The Sea Mammal Research Unit (SMRU) provides impartial, independent and innovative science that has high relevance to society. It carries out research into the biology of marine mammals and advises governments, non-governmental organisations and industry on conservation issues.
In the UK, some populations of Harbour seal - one of two resident UK species - have declined sharply, up to 90% in some areas over the last 10 years. The Sea Mammal Research Unit (SMRU) Instrumentation Group at the University of St Andrews has been conducting research about the rapid decline of some species of marine mammals and required a way of tracking the seal population.

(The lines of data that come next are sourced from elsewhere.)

(** * pyfred: the API wrapper generator (script03_apiwrapgen.py)

    A shallow embedding of [main] of script03_apiwrapgen.py: the loop that
    turns every command descriptor of the descriptor store into the text of
    one Python wrapper method, and the properties of that text.

    - A text is a Stdlib string whose characters stand for the code points
      below 256; [str.format] with bare braces is concatenation.  The
      pattern is a [str] pattern, so its white space class is the one of
      Unicode: on these code points, the characters 9 to 13, 28 to 32, 133
      and 160.
    - The descriptor store is an ordered dictionary, kept as an association
      list read at the first entry of a key, because the order of its keys
      is the order of the wrappers.  The documentation store is a [gmap],
      and so are the dictionaries [newparams] and [annots] that the loop
      body fills.
    - A command type is the string the code compares; [returns] is the
      sequence the code compares with the empty list and unpacks.  The
      entries of [sig] are the name and type pairs of the data model; the
      module [Loaded] at the end takes them as the sequences the reader
      gives, with the exceptions of an entry that is not a pair.
    - The output file and the status stream are logs of the chunks written
      and the lines printed, threaded with the exceptions through a small
      monad: a computation that raises leaves the world as it was at the
      raise, with the file open.
    - [utils], [glovars] and [os.path] are other modules: their functions
      and constants are variables of the sections below. *)

From Stdlib Require Import String Ascii List Arith Lia Bool.
From stdpp Require Import base strings gmap list.

Import ListNotations.
Local Open Scope list_scope.
Local Open Scope stdpp_scope.

(** ** Text helpers *)

Module Text.

(** The newline and the double quote, which a string literal cannot hold. *)
Definition nl : string := String "010"%char EmptyString.
Definition dq : string := String "034"%char EmptyString.

(** [s * n] of Python. *)
Fixpoint repeat_str (s : string) (n : nat) : string :=
  match n with
  | O => EmptyString
  | S k => s +:+ repeat_str s k
  end.

(** [sep.join(l)] of Python. *)
Fixpoint join (sep : string) (l : list string) : string :=
  match l with
  | [] => EmptyString
  | [x] => x
  | x :: xs => x +:+ sep +:+ join sep xs
  end.

(** [c.upper()] on the ASCII letters. *)
Definition upper_ascii (c : ascii) : ascii :=
  let n := nat_of_ascii c in
  if andb (Nat.leb 97 n) (Nat.leb n 122) then ascii_of_nat (n - 32) else c.

(** [s.upper()]. *)
Fixpoint upper (s : string) : string :=
  match s with
  | EmptyString => EmptyString
  | String c t => String (upper_ascii c) (upper t)
  end.

Lemma append_cons (c : ascii) (a b : string) :
  String c a +:+ b = String c (a +:+ b).
Proof. reflexivity. Qed.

Seals and other marine mammals will be equipped with the latest marine smart tags using Machine-to-Machine (M2M) technology. The smart tag connected to Vodafone’s global M2M platform, is small and lightweight and can withstand depths of up to 200 metres. Fixed to the fur of seals with harmless adhesive, the tags drop off during their annual moult. The managed service provides a single and dedicated communications network from coastlines around the world to allow data about a seal’s location, dive behaviour and its oceanic environment, to be sent directly from the tags to SMRU for analysis.
Creates a platform from which The Sea Mammal Research Unit can roll-out service globally, giving scientists more opportunities to collect data from ‘tagged’ marine mammals worldwide.
Enables The Sea Mammal Research Unit to standardise the smart tags to work on one system rather than working across multiple mobile phone technologies.
Marine scientists can control the active state of every M2M SIM in each tag anywhere in the world from a single PC.
Avoids any unforeseen data roaming charges if the seal travels to a different country as it works across a single system.
"Through the combination of technology and science, SMRU and Vodafone can help businesses and government accelerate economic growth and responsible environmental management. Marine data collected is fundamental in balancing the health of the sea with society’s need to harvest food and energy from it."